第二十話 年越し
今年365回目の朝がやってくる。
いや、今年はうるう年だから366回目だ。
12月31日という特別な日。
今年ももう終わりか。
とりあえず、お母さんに挨拶する。
「おはよー」
「ん、あき、おはよ。今日は早いのね」
そう言えばそうだ。
今日は七時に起きたのである。
休みなのに、学校に行く時間より早く起きることなんてめったにないのに。
「まあ、大晦日だし」
「そうね。

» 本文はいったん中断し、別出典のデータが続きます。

(* ===== verification/Gguf.v ===== *)
(** * GGUF metadata ([crates/pipette-llamacpp/src/gguf_meta.rs])

    The reader of a projector's metadata and of a vocabulary. The file is what is left of
    it after the position; a seek past the end leaves nothing, and the next read fails. *)

From Stdlib Require Import ZArith Lia String.
From stdpp Require Import prelude list.
From S2P Require Import Prelude Str.

Local Open Scope Z_scope.
Local Open Scope rust_scope.

(** ** Constants *)

Definition MAX_KV_COUNT : Z := Z.shiftl 1 20.
Definition MAX_KEPT_STRING : Z := Z.shiftl 1 16.
Definition MAX_TENSOR_COUNT : Z := Z.shiftl 1 16.

Definition HAS_AUDIO_ENCODER : str := lit "clip.has_audio_encoder".
Definition HAS_VISION_ENCODER : str := lit "clip.has_vision_encoder".
Definition AUDIO_PROJECTOR_TYPE : str := lit "clip.audio.projector_type".
Definition PROJECTOR_TYPE : str := lit "clip.projector_type".
Definition ARCHITECTURE : str := lit "general.architecture".
Definition OPENBMB_MINICPMO_AUDIO_ENCODER : str := lit "minicpmoa".
Definition WHISPER_ARCHITECTURE : str := lit "whisper".
Definition AUDIO_POOL_STEP : str := lit "audio_pool_step".
Definition OPENBMB_PROJECTOR_TENSOR : str := lit "audio_projector.linear2.weight".
Definition TOKENS : str := lit "tokenizer.ggml.tokens".

(** ** Data *)

Record ProjectorMetadata := {
  has_audio_encoder : bool;
  has_vision_encoder : bool;
  audio_projector_type : option str;
  projector_type : option str;
  openbmb_minicpmo_audio : bool;
}.

Definition no_metadata : ProjectorMetadata :=
  {| has_audio_encoder := false; has_vision_encoder := false; audio_projector_type := None;
     projector_type := None; openbmb_minicpmo_audio := false |}.

Definition holds_audio_encoder (m : ProjectorMetadata) : bool :=
  has_audio_encoder m || openbmb_minicpmo_audio m.

Definition audio_encoder_name (m : ProjectorMetadata) : option str :=
  option_or (option_or (audio_projector_type m) (projector_type m))
    (if openbmb_minicpmo_audio m then Some OPENBMB_MINICPMO_AUDIO_ENCODER else None).

Inductive ValueType :=
| Uint8 | Int8 | Uint16 | Int16 | Uint32 | Int32 | Float32 | TBool | TString | TArray
| Uint64 | Int64 | Float64.

#[export] Instance ValueType_eq_dec : EqDecision ValueType.
Proof. solve_decision. Defined.

Inductive GgufError :=
| UnexpectedEof
| NotGguf
| UnknownVersion (version : Z)
| TooManyEntries (kv_count : Z)
| KeyTooLong
| UnknownType (tag : Z)
| NestedArray
| LongerThanAnyFile
| SeekFailed
| NotUtf8
| TokensNotStrings (found : ValueType).

Definition value_type_of (tag : Z) : result ValueType GgufError :=
  match tag with
  | 0 => Ok Uint8
  | 1 => Ok Int8
  | 2 => Ok Uint16
  | 3 => Ok Int16
  | 4 => Ok Uint32
  | 5 => Ok Int32
  | 6 => Ok Float32
  | 7 => Ok TBool
  | 8 => Ok TString
  | 9 => Ok TArray
  | 10 => Ok Uint64
  | 11 => Ok Int64
  | 12 => Ok Float64
  | other => Err (UnknownType other)
  end.

Definition width (t : ValueType) : option Z :=
  match t with
  | Uint8 | Int8 | TBool => Some 1
  | Uint16 | Int16 => Some 2
  | Uint32 | Int32 | Float32 => Some 4
  | Uint64 | Int64 | Float64 => Some 8
  | TString | TArray => None
  end.

(** ** The reader *)

Record Reader := { rest : list Z; pos : Z }.

Definition parser (A : Type) : Type := Reader -> result (A * Reader) GgufError.

(** [Read::read_exact]. Reading nothing succeeds even past the end. *)
Definition read_exact (n : Z) : parser (list Z) := fun r =>
  if n <=? Z.of_nat (length (rest r)) then
    Ok (take (Z.to_nat n) (rest r),
        {| rest := drop (Z.to_nat n) (rest r); pos := pos r + n |})
  else Err UnexpectedEof.

Fixpoint le_value (bs : list Z) : Z :=
  match bs with
  | [] => 0
  | b :: bs' => b + 256 * le_value bs'
  end.

Definition read_u32 : parser Z := fun r =>
  let? (bytes, r) := read_exact 4 r in Ok (le_value bytes, r).

Definition read_u64 : parser Z := fun r =>
  let? (bytes, r) := read_exact 8 r in Ok (le_value bytes, r).

(** [skip]: [seek_relative] of a count an [i64] holds; a file offset past [i64::MAX] is
    refused by the seek itself. *)
Definition skip (bytes : Z) : parser unit := fun r =>
  if i64_max <? bytes then Err LongerThanAnyFile
  else if i64_max <? pos r + bytes then Err SeekFailed
  else Ok (tt, {| rest := drop (Z.to_nat (Z.min bytes (Z.of_nat (length (rest r))))) (rest r);
                  pos := pos r + bytes |}).

Definition read_string (max : Z) : parser (option str) := fun r =>
  let? (len, r) := read_u64 r in
  if max <? len then let? (_, r) := skip len r in Ok (None, r)
  else
    let? (bytes, r) := read_exact len r in
    match from_utf8 bytes with
    | Some s => Ok (Some s, r)
    | None => Err NotUtf8
    end.

(** [(0..n).try_for_each]. *)
Fixpoint repeat_parser (n : nat) (p : parser unit) : parser unit := fun r =>
  match n with
  | O => Ok (tt, r)
  | S n => let? (_, r) := p r in repeat_parser n p r
  end.

Definition skip_string : parser unit := fun r =>
  let? (len, r) := read_u64 r in skip len r.

(** The recursive call of the source is on an element type that is a string. *)
Definition skip_value (t : ValueType) : parser unit := fun r =>
  match width t with
  | Some w => skip w r
  | None =>
      if bool_decide (t = TString) then skip_string r
      else
        let? (tag, r) := read_u32 r in
        let? element_type := value_type_of tag in
        let? (len, r) := read_u64 r in
        if bool_decide (element_type = TArray) then Err NestedArray
        else match width element_type with
             | Some w => skip (sat_mul u64_max len w) r
             | None => repeat_parser (Z.to_nat len) skip_string r
             end
  end.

じゃあ、今日はとことん手伝ってもらうよー!まずは朝ご飯を作ってあげる」
「ありがとっ」
そうして、こたつに入り、朝ご飯をゆっくり食べて、みかんを何個も食べながら、テレビで大晦日の番組を見ていると、あっというまに三時間経ってしまった。
「あき、そろそろ着替えちゃいなさい」
「はーい」
私は、自分の部屋に戻り、ズボンをはいて、シャツを着て、その上に厚めの服を着て、またリビングへと戻った。
「あー寒い寒い」
と言いながらこたつに入ろうとすると、こたつが付いていなかった。
つけようとすると、影が見え、上を向くと母がいた。
「こたつあるとなんもしないから、だーめ」
「えー」
「今日は大晦日なんだし、スカートにしないの?」
「寒いんだもーん」
「でも、ちょっとくらいおしゃれした方がいいんじゃない?」
「そーお?じゃあ、そうするよ」
お母さんからの圧迫を感じたので、替えることにした。
いろんなのがあるが、ちょっとかわいいめのスカートを手に取り、それをはいて、ニーハイをはいた。
「あき、ちょっと手伝ってくれる―?」
「はーい」
その足で行ってみると、お母さんが台所で作業をしていた。
「今日は、一緒に、おせち作るわよ」
「うん、わかったー。」
まず、昆布巻きを作った。
そして、筑前煮、黒豆、高野豆腐と、煮る系を作っていった。
私はその横で、なますを作っていた。
なますとは、大根とニンジンを混ぜて味付けしたものだ、
大根を細かく切り、ニンジンをピーラーで皮をむき、細かく細長く切っていった。
意外と切るのが、大きさなどの関係もあり、大変だった。
そしてなますは味付けをして、その他もお母さんが作ってくれたらしいので、黒豆は一緒に長呂儀を載せる。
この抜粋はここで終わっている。